February 3, 2015 | Posted in MOVIES, THRILLER | By

Almost as good as the original

I know that is a lofty statement, saying that this William Peter Blatty directed Exorcist rivals the original William Friedkin film. I have seen some very mixed reviews on the Exorcist III, that was part of the reason I never bothered to see it.

It also didn’t help that the second installment with Richard Burton turned out to be a rather average film, even though Burton’s performance was pretty good.

The first time I watched part 3, George C. Scott seemed a tad over the top, I kept thinking about his gruff Oscar-winning portrayal of General George S. Patton in Patton.

Scott’s performance is much more complex as Lt. Kenderman, than the roll Lee J. Cobb played 17 years earlier.

Scott’s Kenderman lacks the humor and Columbo style nosing around, but I kind of like the no-nonsense style considering the Evil he has to go up against.

William Peter Blatty’s The Exorcist III succeeds on several fronts: The Hitchcock style soundtrack, along with the Serial Killer sub-plot that is woven in, makes for an interesting film to say the least.

Also the dialogue in the film is top-notch, the banter between Kenderman and his priest friend Father Dyer (Ed Flanders) is very good, and seems very natural, like watching “real” old buddies interacting.

There are many very unorthodox scenes in this film that will scare the hell out of you, they do a good job of setting you up and letting you down only to hit you in the head with a sledge-hammer.

I don’t want to give too much away, but Brad Dourif plays the possessed Gemini Killer, and Jason Miller reprises his role as Father Damien Karras.

Trust me, this movie is scary as hell and full of surprises, I swear it’s almost equal to the original. The film also does a good job making you think many people might be involved, with  each suspect being more creepy than the next.

I didn’t think it was possible for a film to be as creepy as the original Exorcist: Somehow part 3 does it, and then some. Possessed nursing home elderly people, a few strategically placed people who you think are suspects, they turn out to be nothing more than just very strange people.

The Dream Sequence with the Glenn Miller reminiscent band leader, and WWII style Big Band Jazz music playing in a train station is super weird and creepy.
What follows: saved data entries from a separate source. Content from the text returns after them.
(** * Temporal lineage graph traversal: a shallow embedding of
      [lens/lineage/repository.py], [models.py] and [schemas.py].

    The repository keeps nodes and temporally versioned edges in
    relational tables and builds a recursive common table expression to
    answer ancestry / descendancy questions.  The tables are modelled as
    lists of rows, the statements by their relational meaning, and the
    session (the database handle, the wall clock and the statements sent so
    far) by a small state-and-exception monad.  A statement is a Python
    object first: the lookups made while it is put together are modelled as
    they are evaluated, before anything is sent.  Where a statement has no
    [ORDER BY] the rows are listed in the order of the table; SQL leaves
    that order open, and no statement below depends on it. *)

From Stdlib Require Import ZArith Lia.
From stdpp Require Import base tactics option list sorting gmap strings.

Local Open Scope Z_scope.

(** ** Data model ([models.py]) *)

(** Primary keys are UUIDs; only their identity matters. *)
Definition UUID := positive.
Bind Scope positive_scope with UUID.

(** [datetime] values, ordered as instants. *)
Definition datetime := Z.

(** JSONB dictionaries are opaque to the repository. *)
Definition json := list (string * string).

Inductive NodeType :=
  | SOURCE_TABLE | STAGE_TABLE | FEATURE_TABLE | DIMENSION_TABLE | FACT_TABLE
  | VIEW | MATERIALIZED_VIEW
  | FILE | DATASET_FILE
  | TOPIC | STREAM
  | DASHBOARD | REPORT | CHART | METRIC
  | MODEL | FEATURE_SET | EXPERIMENT
  | PIPELINE | PIPELINE_RUN | JOB | NOTEBOOK | QUERY
  | API_ENDPOINT | SERVICE
  | PERSON | TEAM | POLICY | SCHEMA.

Inductive EdgeType :=
  | READ | WRITE | TRANSFORM | DERIVE | COPY
  | COLUMN_DERIVES_FROM | COLUMN_PASSES_THROUGH
  | CONSUMES | FEEDS | DEPENDS_ON
  | EXECUTES | PRODUCES
  | OWNS | STEWARDS | HAS_POLICY | GOVERNED_BY
  | MEMBER_OF | REPORTS_TO.

Inductive DataClassification :=
  | PUBLIC | INTERNAL | CONFIDENTIAL | RESTRICTED | PII | PHI | PCI.

#[global] Instance NodeType_eq_dec : EqDecision NodeType.
Proof. solve_decision. Defined.
#[global] Instance EdgeType_eq_dec : EqDecision EdgeType.
Proof. solve_decision. Defined.
#[global] Instance DataClassification_eq_dec : EqDecision DataClassification.
Proof. solve_decision. Defined.

Module LineageNode.
Record t := mk {
  id : UUID;
  type : NodeType;
  name : string;
  qualified_name : option string;
  description : option string;
  documentation_url : option string;
  system : option string;
  platform : option string;
  location : option string;
  classification : option DataClassification;
  tags : option json;
  attributes : option json;
  created_at : datetime;
  updated_at : datetime;
  deleted_at : option datetime
}.
End LineageNode.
Many of the killing scenes are very well done and unorthodox. Many times there is a suspended time feeling that gets under your skin.

Brad Dourif the possessed Gemini serial killer is of special note, with his over the top, but believable performance. The biggest criticism of the film seems to indeed be George C. Scott. I’ve watched the film many times recently, I never feel that Scott is going beyond his own style. The Exorcist III is proof that sometimes, if not most times, the critics can get it wrong.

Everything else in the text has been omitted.